Kodak Executive Business Card
One of the most interesting details to emerge from this month’s Consumer Electronics Show (CES) were glimpses of Kodak executives’ business cards – pieces of 35 mm film. Printed at the bottom: #MADEWITHKODAK. These cards dovetail nicely with the company’s recent moves designed to keep film alive in a digital world, including the CES reboot of the traditional Super 8 film movie camera. Unfortunately, the film strip business card also seems to emphasize their antiquated approach to said reboot: the sale of a Super 8 camera with digital features that nevertheless require you to send film away for processing AND copying over into a digital format at added expense.
Restaurant Business Card
We know nothing about Manchester, NH eatery The Foundry, but if their food is as delicious as their business card, count us in! Rise and Shine Letterpress printed Allison Lepine‘s design on Neenah Classic Crest Epic Black, duplexed to an impressively chunky 260 lb. “Molten iron” amber foil was lovingly poured onto black foil to bring to life that moody, craftsman-like image. Just look at that “pour” into the letter “u” – genius.

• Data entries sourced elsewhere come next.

(** The first [while (1)]: init waits for its children. *)
Definition initcode_wait_body (_ : unit) : prog (unit + unit) :=
  ' (pid, xstate) <- wait ;;
  if pid <? 0 then break tt else
  p <- sys Getpid ;;
  printf (lit "[pid: %d] wait - pid: %d - exit code: %d" ++ nl) [VInt p; VInt pid; VInt xstate] ;;
  continue tt.

Definition initcode_init : prog Z :=
  while initcode_wait_body tt ;;
  initcode_uptime (lit "[pid: %d] uptime: %d, init process has no child now, over!" ++ nl) ;;
  while (fun _ : unit => continue tt) tt.

Definition initcode_main : prog Z :=
  pid <- fork ;;
  if pid <? 0 then initcode_fork_failed (lit "[pid: %d] 1st fork() failed") else
  if pid =? 0 then exec (lit "execchild1") [lit "execchild1"] ;; exit 0 else
  let to_be_killed := pid in
  pid <- fork ;;
  if pid <? 0 then initcode_fork_failed (lit "[pid: %d] 2nd fork() failed") else
  if pid =? 0 then exec (lit "execchild2") [lit "execchild2"] ;; exit 0 else
  pid <- fork ;;
  if pid <? 0 then initcode_fork_failed (lit "[pid: %d] 2nd fork() failed") else
  if pid =? 0 then initcode_child3 to_be_killed else
  initcode_init.

(** * forktest.c *)

Definition forktest_N : nat := 1000.

Definition forktest_print (s : list Z) : prog unit := write 1 s ;; Ret tt.

(** [for (n = 0; n < N; n++)], [k] turns to go *)
Fixpoint forktest_fork_loop (k : nat) (n : Z) : prog Z :=
  match k with
  | O => Ret n
  | S k =>
      pid <- fork ;;
      if pid <? 0 then Ret n else
      if pid =? 0 then exit 0 else
      forktest_fork_loop k (n + 1)
  end.

(** [for (; n > 0; n--)] *)
Fixpoint forktest_wait_loop (n : nat) : prog unit :=
  match n with
  | O => Ret tt
  | S n =>
      ' (pid, _) <- wait ;;
      if pid <? 0 then forktest_print (lit "wait stopped early" ++ nl) ;; exit 1 else
      forktest_wait_loop n
  end.

Definition forktest : prog unit :=
  forktest_print (lit "fork test" ++ nl) ;;
  n <- forktest_fork_loop forktest_N 0 ;;
  if n =? Z.of_nat forktest_N then forktest_print (lit "fork claimed to work N times!" ++ nl) ;; exit 1 else
  forktest_wait_loop (Z.to_nat n) ;;
  ' (pid, _) <- wait ;;
  if negb (pid =? -1) then forktest_print (lit "wait got too many" ++ nl) ;; exit 1 else
  forktest_print (lit "fork test OK" ++ nl).

Definition forktest_main : prog Z := forktest ;; exit 0.

(** [for (;;) pause(1000);] *)
Definition pause_forever {A} : prog A := while (fun _ : unit => sys (Pause 1000) ;; continue tt) tt.

(** * forphan.c *)

Definition forphan_main (argv : list (list Z)) : prog Z :=
  let s := argv !! 0%nat in
  let ff := lit "file0" in
  fd <- open ff (Z.lor O_CREATE O_WRONLY) ;;
  if fd <? 0 then printf (lit "%s: open failed" ++ nl) [VStr s] ;; exit 1 else
  ' (r, st) <- sys (Fstat fd) ;;
  if r <? 0 then
    fprintf 2 (lit "%s: cannot stat %s" ++ nl) [VStr s; VStr (Some (lit "ff"))] ;; exit 1
  else
  r <- sys (Unlink ff) ;;
  if r <? 0 then printf (lit "%s: unlink failed" ++ nl) [VStr s] ;; exit 1 else
  r <- open ff O_RDONLY ;;
  if negb (r =? -1) then printf (lit "%s: open successed" ++ nl) [VStr s] ;; exit 1 else
  printf (lit "wait for kill and reclaim %d" ++ nl) [VInt (st_ino st)] ;;
  pause_forever.

(** * dorphan.c *)

Definition dorphan_main (argv : list (list Z)) : prog Z :=
  let s := argv !! 0%nat in
  r <- sys (Mkdir (lit "dd")) ;;
  if negb (r =? 0) then printf (lit "%s: mkdir dd failed" ++ nl) [VStr s] ;; exit 1 else
  r <- sys (Chdir (lit "dd")) ;;
  if negb (r =? 0) then printf (lit "%s: chdir dd failed" ++ nl) [VStr s] ;; exit 1 else
  r <- sys (Unlink (lit "../dd")) ;;
  if r <? 0 then printf (lit "%s: unlink failed" ++ nl) [VStr s] ;; exit 1 else
  printf (lit "wait for kill and reclaim" ++ nl) [] ;;
  pause_forever.

(** [memset] and the bytes given to [write], on an array of the program: undefined
    past its end. *)
Definition memset_buf (buf : list Z) (c n : Z) : prog (list Z) :=
  if n <=? Z.of_nat (length buf) then Ret (put_buf buf 0 (replicate (Z.to_nat n) (u8 c)))
  else halt (Undefined "memset: buf").
Definition write_buf (fd : Z) (buf : list Z) (n : Z) : prog Z :=
  if n <=? Z.of_nat (length buf) then write fd (take (Z.to_nat n) buf) else halt (Undefined "write: buf").

(** * logstress.c *)

Definition BUFSZ : Z := 500.
Definition logstress_N : nat := 250.
Definition logstress_SZ : Z := 2000.

Fixpoint logstress_write_loop (k : nat) (fd : Z) (buf : list Z) : prog Z :=
  match k with
  | O => exit 0
  | S k =>
      n <- write_buf fd buf logstress_SZ ;;
      if negb (n =? logstress_SZ) then printf (lit "write failed %d" ++ nl) [VInt n] ;; exit 1 else
      logstress_write_loop k fd buf
  end.

Definition logstress_child (name : option (list Z)) (arg : list Z) (i : Z) (buf : list Z) : prog Z :=
  fd <- open arg (Z.lor O_CREATE O_RDWR) ;;
  if fd <? 0 then
    printf (lit "%s: create %s failed" ++ nl) [VStr name; VStr (Some arg)] ;; exit 1
  else
  buf <- memset_buf buf (48 + i) logstress_SZ ;;
  logstress_write_loop logstress_N fd buf.

Fixpoint logstress_fork_loop (name : option (list Z)) (argv : list (list Z)) (i : Z) (buf : list Z) : prog unit :=
  match argv with
  | [] => Ret tt
  | arg :: argv =>
      pid1 <- fork ;;
      if pid1 <? 0 then printf (lit "%s: fork failed" ++ nl) [VStr name] ;; exit 1 else
      if pid1 =? 0 then logstress_child name arg i buf ;; Ret tt else
      logstress_fork_loop name argv (i + 1) buf
  end.

(** A failed [wait] leaves [xstatus] as it is; the variable has no value at first. *)
Fixpoint logstress_wait_loop (k : nat) (xstatus : option Z) : prog Z :=
  match k with
  | O => Ret 0
  | S k =>
      ' (r, st) <- wait ;;
      let xstatus := if r <? 0 then xstatus else Some st in
      match xstatus with
      | None => halt (Undefined "xstatus")
      | Some x => if negb (x =? 0) then exit x else logstress_wait_loop k xstatus
      end
  end.

Definition logstress_main (argv : list (list Z)) : prog Z :=
  logstress_fork_loop (argv !! 0%nat) (drop 1 argv) 1 (replicate (Z.to_nat BUFSZ) 0) ;;
  logstress_wait_loop (length argv - 1) None.

(** * stressfs.c *)

Fixpoint stressfs_fork_loop (k : nat) (i : Z) : prog Z :=
  match k with
  | O => Ret i
  | S k => pid <- fork ;; if 0 <? pid then Ret i else stressfs_fork_loop k (i + 1)
  end.

Fixpoint stressfs_write_loop (k : nat) (fd : Z) (data : list Z) : prog unit :=
  match k with O => Ret tt | S k => write_buf fd data 512 ;; stressfs_write_loop k fd data end.
Fixpoint stressfs_read_loop (k : nat) (fd : Z) (data : list Z) : prog unit :=
  match k with O => Ret tt | S k => ' (_, data) <- read fd data 0 512 ;; stressfs_read_loop k fd data end.

Definition stressfs_main : prog Z :=
  printf (lit "stressfs starting" ++ nl) [] ;;
  data <- memset_buf (replicate 512 0) 97 512 ;;
  i <- stressfs_fork_loop 4 0 ;;
  printf (lit "write %d" ++ nl) [VInt i] ;;
  let path := lit "stressfs" ++ [48 + i] in
  fd <- open path (Z.lor O_CREATE O_RDWR) ;;
  stressfs_write_loop 20 fd data ;;
  close fd ;;
  printf (lit "read" ++ nl) [] ;;
  fd <- open path O_RDONLY ;;
  stressfs_read_loop 20 fd data ;;
  close fd ;;
  wait ;;
  exit 0.


(** * ls.c *)

(** [for (p = path + strlen(path); p >= path && *p != '/'; p--);], the bytes before
    [p] in reverse *)
Fixpoint last_name (r acc : list Z) : list Z :=
  match r with
  | [] => acc
  | c :: r => if c =? 47 then acc else last_name r (c :: acc)
  end.
Definition fmtname (path : list Z) : list Z :=
  let p := last_name (rev path) [] in
  if (Z.to_nat DIRSIZ <=? length p)%nat then p
  else p ++ replicate (Z.to_nat DIRSIZ - length p) 32.

Definition ls_line (name : list Z) (st : stat) : prog unit :=
  printf (lit "%s %d %d %d" ++ nl) [VStr (Some (fmtname name)); VInt (st_type st); VInt (st_ino st); VInt (st_size st)].

(** One [struct dirent] of the directory [path]; [read] stores into [de]. *)
Definition ls_entry (path : list Z) (fd : Z) (de : list Z) : prog (list Z + unit) :=
  ' (r, de) <- read fd de 0 16 ;;
  if negb (r =? 16) then break tt else
  if nth 0 de 0 + 256 * nth 1 de 0 =? 0 then continue de else
  let buf := path ++ [47] ++ cstr (take (Z.to_nat DIRSIZ) (drop 2 de)) in
  ' (r, st) <- stat_ buf ;;
  match st with
  | Some st =>
      if r <? 0 then printf (lit "ls: cannot stat %s" ++ nl) [VStr (Some buf)] ;; continue de
      else ls_line buf st ;; continue de
  | None => printf (lit "ls: cannot stat %s" ++ nl) [VStr (Some buf)] ;; continue de
  end.

Definition ls (path : list Z) : prog unit :=
  fd <- open path O_RDONLY ;;
  if fd <? 0 then fprintf 2 (lit "ls: cannot open %s" ++ nl) [VStr (Some path)] else
  ' (r, st) <- sys (Fstat fd) ;;
  if r <? 0 then
    fprintf 2 (lit "ls: cannot stat %s" ++ nl) [VStr (Some path)] ;;
    close fd ;; Ret tt
  else
  (if (st_type st =? T_DEVICE) || (st_type st =? T_FILE) then ls_line path st
   else if st_type st =? T_DIR then
     if (512 <? length path + 1 + Z.to_nat DIRSIZ + 1)%nat then printf (lit "ls: path too long" ++ nl) []
     else while (ls_entry path fd) (replicate 16 0)
   else Ret tt) ;;
  close fd ;; Ret tt.

Fixpoint ls_main_loop (argv : list (list Z)) : prog Z :=
  match argv with
  | [] => exit 0
  | arg :: argv => ls arg ;; ls_main_loop argv
  end.
Definition ls_main (argv : list (list Z)) : prog Z :=
  if (length argv <? 2)%nat then ls (lit ".") ;; exit 0 else ls_main_loop (drop 1 argv).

Drum Maker’s Business Card
We plead ignorance here about the apparently grand and prestigious British tradition of drum making, not so much because we didn’t know they made drums “over there,” but because any company that can live up to this exquisite card must be a refined company indeed. Usually when we see this much detail in a letterpress card hailing from Ol’ Blighty, we instantly suspect YeOldeStudio.Co.UK himself, Joe White. And of course that’s exactly who created this piece. His use of black ink to accentuate the text against the blind debossing on white paper is a hallmark of a designer at the top of his game.